Emptiness Lao Tzu said is what gives matter purpose
what makes the bowl useful what fills the atom

with relevance these immeasurable quanta
of Einstein-Rosen bridges in the nucleus

of each human cell that our consciousness 
continually crosses brings us inspiration

creativity our uniqueness is the essence
that precedes us as Sartre said We’re nothing

till we choose to make nothing meaningful.
our existence is but an electrical amassment

where parallel lines cross paradox I guess
it’s okay to die. We’re all just particles of energy. 

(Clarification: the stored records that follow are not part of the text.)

(** * contrainte: validators for French writing constraints

    A shallow embedding of [src/lib/constraints.ts] (lipogram, monovocalism,
    tautogram, alliteration) and the properties its specification states.

    ECMAScript strings are sequences of UTF-16 code units, and the built-ins
    the module calls ([toLowerCase], [normalize], [match], [replace],
    [includes], [startsWith], string iteration) are modelled after their
    ECMA-262 definitions.  The Unicode Character Database those built-ins
    consult is a parameter ([UCD]); an excerpt of it is given as
    [UCD_excerpt] for the concrete evaluations. *)

From Stdlib Require Import NArith List String Ascii Bool Lia.
Import ListNotations.
Open Scope N_scope.
Open Scope list_scope.

(** ** ECMAScript strings *)

Definition code_unit := N.
Definition code_point := N.

(** A String value: a finite sequence of 16-bit code units. *)
Definition jsstring := list code_unit.

Definition is_leading_surrogate (u : code_unit) : bool :=
  (0xD800 <=? u) && (u <=? 0xDBFF).

Definition is_trailing_surrogate (u : code_unit) : bool :=
  (0xDC00 <=? u) && (u <=? 0xDFFF).

Definition UTF16SurrogatePairToCodePoint (lead trail : code_unit) : code_point :=
  (lead - 0xD800) * 0x400 + (trail - 0xDC00) + 0x10000.

(** ECMA-262 StringToCodePoints: surrogate pairs are combined, every other
    code unit (a lone surrogate included) is a code point of its own. *)
Fixpoint StringToCodePoints (s : jsstring) : list code_point :=
  match s with
  | [] => []
  | lead :: tail =>
      match tail with
      | trail :: rest =>
          if is_leading_surrogate lead && is_trailing_surrogate trail
          then UTF16SurrogatePairToCodePoint lead trail :: StringToCodePoints rest
          else lead :: StringToCodePoints tail
      | [] => [lead]
      end
  end.
(* ===== verification/_CoqProject ===== *)
-Q . S2P
Prelude.v
Time.v
Json.v
Fencing.v
LedgerState.v
LedgerOperations.v
LedgerEffects.v
LedgerServices.v
LedgerEvents.v
LedgerLeases.v
LedgerCheckpoints.v
LedgerStatus.v
LedgerSafety.v
LedgerHistory.v
LedgerPrimary.v
LedgerAdmission.v
LedgerEvolution.v
LedgerIngest.v
LedgerMutex.v
LedgerHead.v
Lifecycle.v
Uuid.v
Provider.v
Manifest.v
Registry.v
Publisher.v
Coordinator.v
CoordinatorSafety.v
CoordinatorLifecycle.v
CoordinatorEffects.v
Tunnel.v
TunnelState.v
TunnelSafety.v
TunnelCalls.v
TunnelFencing.v
TunnelIssue.v
OAuthStore.v
OAuth.v
OAuthSafety.v
OAuthFlow.v
OAuthClients.v
OAuthValidator.v
UploadLedger.v
UploadSafety.v
UploadRuns.v
ManifestPayload.v
UploadIncarnation.v
UploadService.v
UploadServiceSafety.v
UploadServiceScenario.v
UploadServiceRuns.v
ConnectorContracts.v
ConnectorSpool.v
ConnectorSpoolSafety.v
ConnectorDurability.v
ConnectorDurabilitySafety.v
ConnectorIntake.v
ConnectorIntakeSafety.v
RateLimiter.v
Admission.v
AdmissionSafety.v
(* ===== verification/Prelude.v ===== *)
(** * my-data-hub: verification of the control plane

    my-data-hub keeps one canonical PostgreSQL database on rented, short-lived
    compute.  A small always-on control plane admits one master at a time, has a
    provider start it, hears its events, resolves it as the only writable
    primary, and saves its state as checkpoints that are verified before they
    become the one the next master boots from.  All paths below are under
    src/src/my_data_hub/.

    ** The parts and where they are modelled

    - Prelude (this file): exceptions, outcomes and the state-and-exception
      monad [M S A] every method is written in, the text operations of Python
      the code uses, and the shared lemmas and tactics.
    - Time, Json, Uuid: what the code uses of [datetime], [json] and [uuid]:
      the timestamp texts the ledger stores and compares, canonical JSON and its
      reader, the secret filter [_safe_json], UUID texts.
    - The control ledger, control_plane/ledger/store.py ([ControlLedger]) on the
      tables of control_plane/ledger/sql: LedgerState has the tables as lists of
      rows and the SQL statements, with constraints and transactions;
      LedgerOperations, LedgerEffects, LedgerServices, LedgerEvents,
      LedgerLeases, LedgerCheckpoints and LedgerStatus have one definition per
      method.  LedgerSafety makes executions of them ([ledger_call],
      [ledger_run]: any sequence of calls, each returning or raising).
      LedgerHistory, LedgerPrimary, LedgerAdmission, LedgerEvolution,
      LedgerIngest, LedgerMutex and LedgerHead prove what holds in every
      execution.
    - Fencing: master_runtime/fencing.py, the epoch fence and the lease watchdog
      inside the master.
    - Lifecycle: orchestrator/master/state_machine.py.
    - Provider: orchestrator/master/evidence.py, provider.py and fake_kaggle.py;
      the provider port is a type class and the double an instance of it.
    - Coordinator: orchestrator/master/coordinator.py, every method of
      [MasterCoordinator] over the ledger, any provider and any tunnel
      authority.  CoordinatorSafety makes executions of it
      ([coordinator_call], [coordinator_run]) and walks every statement once,
      for any relation that the ledger's calls respect; CoordinatorLifecycle and
      CoordinatorEffects instantiate that walk.
    - The tunnel broker, tunnel_broker.py ([TunnelBroker]): Tunnel has the lease
      and the durable state with their JSON form, and every method as a program
      over the broker's directory (state.json, the two principals files, the
      revocation list) in which each access to the operating system may fail or
      kill the process.  TunnelState proves that well-formed states read back,
      TunnelSafety what a session may write, TunnelCalls lifts that to whole
      calls, TunnelFencing and TunnelIssue prove what sshd can admit and what a
      certificate is.
    - OAuth, oauth_server and mcp/oauth.py: OAuthStore has the contract of the
      grant store, the memory store and the store on the control ledger, and
      proves that the second refines the first; OAuth is the authorization
      server ([AuthorizationService]) over any grant store and any client
      authority; OAuthSafety makes executions of it ([oauth_call], [oauth_run])
      and walks every statement once for any property of the store; OAuthFlow
      follows a code from its issue to its exchange; OAuthClients is the
      authority on the ledger's table of clients; OAuthValidator is the bearer
      check of the resource server and joins the two ends.
    - Uploads: UploadLedger has the tables of the brokered checkpoint uploads
      beside the ledger's and every method of [CheckpointUploadLedger]
      (control_plane/checkpoint_upload_ledger.py); UploadSafety the state
      machines of claims and publications and an invariant that each method
      keeps; UploadRuns the executions ([upload_action], [upload_run]).
      UploadIncarnation has the ledger's methods for a checkpoint Dataset that
      has vanished.  UploadService is [BrokeredCheckpointUploadService]
      (checkpoints/brokered_upload.py) over any provider adapter and any
      verifier; UploadServiceSafety walks every statement of it once,
      UploadServiceRuns makes executions ([service_request_call],
      [service_run]) and proves what holds in all of them, and
      UploadServiceScenario has one master's requests that they are tried on.
    - Manifest, Registry, Publisher: checkpoints/manifest.py, registry.py and
      publisher.py; the publisher is proved against the laws of the registry
      contract, which both registries satisfy.  ManifestPayload is
      [CheckpointManifest.from_payload].
    - Connectors, connectors/: ConnectorContracts has the receipts with their
      validators.  ConnectorSpool is the producer's side (spool.py): the files of
      [DurableConnectorSpool], where each access may fail or kill the process,
      and [ConnectorDeliveryService] over any transport.  ConnectorIntake is
      [ConnectorIntakeService] and the repository's [accept] (service.py,
      repository.py, postgres.py) on the tables of sql/migrations/0010.
      ConnectorDurability is durability.py over the table
      integration.connector_durability (0018), for any checkpoint coordinator.
      ConnectorSpoolSafety, ConnectorIntakeSafety and ConnectorDurabilitySafety
      have the executions of each ([spool_run], [intake_run],
      [connector_run]) and what holds in all of them.
    - The admission boundary of the MCP server, mcp/admission.py: RateLimiter is
      [SlidingWindowRateLimiter], Admission the parsers of Host and Origin and
      [HTTPAdmissionSecurity] over any application and any authenticator, the
      bearer check of OAuthValidator being one.  AdmissionSafety has the
      executions ([gateway_run]) and what holds in all of them.

    The coordinator calls the ledger and the provider; the durable registry
    calls the ledger; the publisher calls a registry; the ledger checks the
    coordinator's callers (tokens, epochs) itself.  The coordinator reaches the
    tunnel broker through its tunnel authority, from another process.  The
    authorization server and the bearer check share the ledger's table of
    clients; the tokens go from one to the other.  An envelope goes from the
    spool over the transport to intake; its receipt opens the row that the
    durability service advances, and the receipt of that row lets the spool
    remove the envelope.  The admission boundary asks the bearer check who the
    caller is before a request reaches the MCP application.

    ** State, errors, time and integers

    A method is a function from its arguments and the state to an outcome
    ([Ret] or [Exc]) and the new state; [atomically] is a transaction that rolls
    back on an exception, while the in-memory objects keep what they changed
    before raising.  Python integers are unbounded and are [Z]; times are
    microseconds since the epoch.  A call of the ledger gets the reading of the
    clock as an argument, the coordinator reads [clock 0], [clock 1], ... in
    turn.  A Python dict is an association list where its order or text matters
    and a [gmap] otherwise.

    ** What the theorems show

    - One writable primary: at most one service of a kind resolves and it has
      the newest epoch; epochs never decrease; a superseded service never
      resolves again; the fence never lets an older epoch write.
    - One live master: whatever the coordinator is asked for, and whatever the
      rest of the program asks of the ledger in between ([other_caller]), at most
      one master operation is not terminal; admission has the stated conditions
      and results and is idempotent.
    - Checkpoints: HEAD always names a verified candidate; promotion is a
      compare-and-swap; settled candidates stay settled; a failed publication
      leaves HEAD alone and a successful one passed every gate in order; both
      registries keep the contract; a manifest's self-hash binds its content.
    - Effects: an effect is claimed at most once, an applied one is final, and
      under the coordinator no idempotency key has two effects at the provider,
      however often calls fail and are repeated.
    - Events: what is recorded is authentic, a replay is a duplicate that changes
      nothing, an older epoch is fenced.
    - The coordinator: its executions are executions of the ledger, by calls at
      successive readings of the clock that keep to the state machine and leave no
      terminal state, so what asks this of the ledger's callers holds under it;
      every row it adds to the log of operations is a transition of the state
      machine, but for the late failure of a stopped master; an event stops a
      master only over a durable verified HEAD.
    - The tunnel: whatever fails or dies, state.json can be read again; once a
      newer lease was activated, or the lease deactivated, sshd admits neither
      the older principals nor, on the masters' and the workers' account, their
      certificates in any continuation; a failed call has written nothing or
      leaves the tunnel closed (or, without a lease, no wider than it was); certificates are short, within the lease,
      and recorded before they are handed out; a worker's request is idempotent.
    - OAuth: a code is exchanged once at most; a refresh credential presented
      twice ends its family; a family has one usable credential, and each
      rotation narrows its scopes and expiry; a disabled client gets nothing and
      is not enabled again by the server; an authorized client is served, and
      its token is accepted by its resource within its lifetime and nowhere
      else; a bearer token that is accepted passed every check.
    - Uploads: a blob is started at the provider once at most; a publication is
      finalized, verified and promoted only with every file uploaded, moves
      along its state machine, and stays promoted or quarantined; its
      verification is reopened at most 8 times; sealed grants are erased; a call
      that raises changes nothing or records a conflict.  The service only runs
      the ledger's methods, so this holds under it; it asks the provider at most
      once to start a blob and to create a checkpoint's Dataset version; a grant
      goes to the live runtime of the current epoch, as of the readings of the
      clock in the call, for a file of the manifest
      the ledger has.
    - Connectors: once a producer's envelope is enqueued, its exact bytes stay
      pending, unless a DURABLE_COMPLETE receipt for it is on disk or they went
      to quarantine; intake accepts an idempotency key once, answers repetitions
      with the first receipt and keeps what differs; a batch is DURABLE_COMPLETE
      only on the coordinator's word about exactly its checkpoint, and stays so.
    - The admission boundary: what reaches the application was bounded, for an
      allowed Host and Origin, from a caller the authenticator knew; a caller
      gets no more requests in than the limit in any window, as long as there
      are no more callers than the limiter has room for, and its table never
      grows beyond that room; what the client gets
      is bounded, has the security headers, and never the text of an error of
      the application.
    - Histories: replaying the logs gives the tables; a call that raises changes
      no table.
    - Texts: canonical JSON, timestamps and checkpoint manifests read back;
      what passes the secret filter has no secret-bearing key.
    - Where the code falls short, on concrete executions: the order of timestamp
      texts is not the order of instants within a second, so a lease can be held
      twice and an ended service still resolve; a stopped master can be
      overwritten as failed; a checkpoint that replaces a vanished Dataset is
      never promoted once its verification was interrupted; an envelope in a
      producer's quarantine is overwritten by the next of its identity.

    ** Parameters, bounds and fuel

    SHA-256, the S256 transformation, the JWT encoding and signature check,
    the random source, the resolver of client metadata, UUID version 5,
    pydantic's validation, [datetime.fromisoformat], AES-GCM, [urlsplit],
    [parse_qsl], [ipaddress], the IDNA encoding, the deadlines of the admission
    boundary (which await is cut), the parser of connector envelopes, the delay of retries (floating point), the
    transport, the provider, the upload adapter, the tunnel authority, the
    restore verifier, the file reads of the publisher, ssh-keygen and the
    failures of the operating system are parameters.  What is assumed of them
    is a hypothesis or a class: an injective hash for the manifest,
    [HonestProvider] for effects; for the tunnel that [fromisoformat] inverts
    [isoformat], that a digest is 64 hexadecimal characters and that
    ssh-keygen writes certificates; for OAuth that the random values of an
    execution do not repeat and their digests do not collide, that a digest
    has 64 characters, that credentials are bounded ASCII texts, and that the
    metadata of a client names it; for connectors that a validated envelope
    keeps the bytes it was parsed from, that UUIDs have 128 bits, and that a
    receipt reads back from its JSON. Structural recursion on a fuel appears
    in the JSON reader (the length of the text is enough: the round trip
    proves it) and in the removal of repeated fragments of a text (again its
    length).  [reconcile_loop] runs the three passes the source has.

    ** Not modelled

    Calls are atomic: two processes interleave between method calls, not
    inside one, because the ledger's methods are single transactions and the
    fence's take a lock; the coordinator's methods, which are not atomic, are
    sequential here; the broker's methods hold its file lock.  Replacing a
    file is atomic. The service awaits its store between two statements of a
    request; requests to the authorization server are sequential here, and so
    are those to the upload service and the admission boundary. The HTTP
    applications, the Notebook's
    side of the uploads, the uploads of acceptance runs, the owner's login,
    MCP behind its admission boundary, the Kaggle client, the notebook boot,
    PostgreSQL itself, archives on disk, the connectors' HTTP and canonical
    normalisation, workloads and operator scripts are I/O around third-party
    code and are left out, as are the ledger's methods on the tables of
    provider uploads, embeddings, acceptance runs and blogger migration apart
    from the import receipt.  Two methods that fence a master by hand or for an
    acceptance run, and one that retires a failed version, also write modelled
    tables and are not among the calls of [ledger_run]; the first two only move
    an operation to FENCED.  Sending an answer over ASGI does not fail, and
    json.loads does not run out of stack.  The calls of the durability service
    for one batch come one after the other. *)

From Stdlib Require Import DecimalString.
From Stdlib Require Export ZArith Lia Ascii.
From stdpp Require Export base option list strings gmap numbers.
(** The instant whose text [_format_time] returns. *)
Definition stamp (value : datetime) : outcome Z :=
  match utcoffset value with
  | None => throw ValueError "control-ledger timestamps must be timezone-aware"
  | Some off => Ret (wall value - off)
  end.

(** [value.isoformat()] of an instant in UTC. *)
Definition isoformat (t : Z) : string := iso_seconds (t / MICRO) +:+ iso_fraction (t mod MICRO) +:+ "+00:00".

(** ** Parsing *)

(** [value.replace("Z", "+00:00")] *)
Fixpoint replace_z (s : string) : string :=
  match s with
  | EmptyString => ""
  | String c s' => if c == "Z"%char then "+00:00" +:+ replace_z s' else String c (replace_z s')
  end.

Definition digit_value (c : Ascii.ascii) : option Z :=
  if in_char_range "0"%char "9"%char c
  then Some (Z.of_nat (Ascii.nat_of_ascii c) - 48) else None.

(** Read exactly [w] digits. *)
Fixpoint read_digits (w : nat) (acc : Z) (s : string) : option (Z * string) :=
  match w with
  | O => Some (acc, s)
  | S w' => match s with
            | String c s' => v ← digit_value c; read_digits w' (10 * acc + v) s'
            | EmptyString => None
            end
  end.

(** [_parse_time] on the texts [_format_time] writes:
    [YYYY-MM-DDTHH:MM:SS[.ffffff]Z]. *)
Definition parse_time (s : string) : option Z :=
  '(y, s) ← read_digits 4 0 s; s ← read_char "-" s;
  '(m, s) ← read_digits 2 0 s; s ← read_char "-" s;
  '(d, s) ← read_digits 2 0 s; s ← read_char "T" s;
  '(hh, s) ← read_digits 2 0 s; s ← read_char ":" s;
  '(mi, s) ← read_digits 2 0 s; s ← read_char ":" s;
  '(ss, s) ← read_digits 2 0 s;
  '(us, s) ← (match read_char "." s with
              | Some s' => read_digits 6 0 s'
              | None => Some (0, s)
              end);
  s ← read_char "Z" s;
  if s == "" then
    Some ((days_of_civil y m d * DAY + hh * 3600 + mi * 60 + ss) * MICRO + us)
  else None.

(** SQL's [a < b] on two timestamp columns: both are texts. *)
Definition text_ltb (a b : Z) : bool := String.ltb (time_text a) (time_text b).

(** Instants a [datetime] can hold: 0001-01-01 up to the end of 9999. *)
Definition valid_instant (t : Z) : Prop := 0 ≤ t < 3652059 * DAY * MICRO.

(** The order the texts induce: an instant with a zero fraction sorts after
    the other instants of its second. *)
Definition text_rank (t : Z) : Z := if t mod MICRO =? 0 then t + MICRO else t.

my grandfather said as he vanished into
the subatomic wavicles of his last slow breath

We are. And we are not. We are. And we are not.


Reprieve
isn’t it just like the heart attack to rekindle a love
that was dying haven’t said I love you this many times
since before I woke to you kissing my hand
in the darkness the light enters the room 
it’s almost as bright as your face smiling
the angers the yelling from just a few weeks ago
are hard to recall the divorce papers unsigned
on the bureau by the heart medication bottles
but nothing cures like the silence before you wake
my mind wandering to those days without you
when you stayed at your mother’s
in the empty rooms where the kids grew up
all the boxes are packed ready for storage 
if we stay here any longer we’ll hear their ghosts
in there laughing you lost weight but your breasts
are full as when I first kissed them you don’t want
to go to work you’d rather stay here with my phantoms
with my gnawed lips of worry biting prayers and hopes
you don’t die while I’m waiting in this empty house
where we put each other on trial truths pouring drinks
till the sunrise called a reprieve and we stopped
dredging up miseries that made your arteries burst
and you fell no farewell no last kiss no forgiveness
as you were dying feeling useless rushing
to the hospital where doctors cut your clothes
hooked you up to machines now I wait for your call
saying you made it to work got your nitroglycerin pills
every waiting minute is a reprieve from heartbreak

About the poet: Edgar Gabriel Silex is a Cum Laude graduate of University of Maryland University College and received an MFA in Poetry from the University of Maryland. He is the author of two poetry collections from Northwestern University Press, Through All the Displacements and Acts of Love, as well as a chapbook from New Sins Press, Even the Dead Have Memories. His first book was nominated for the National Book Award. His second book was a finalist for the National Poetry Series. He has received fellowships from the National Endowment for the Arts, the National Endowment for the Humanities, and an Artist grant from the Maryland State Arts Council. His most recent work has appeared in the Weatherbeaten, Little Patuxent Review, Delmarva Review, Delaware Poetry Review, Free State Review, Fledgling Rag, The Broadkill Review, Gargoyle and Café Review. He lives in Baltimore, Maryland.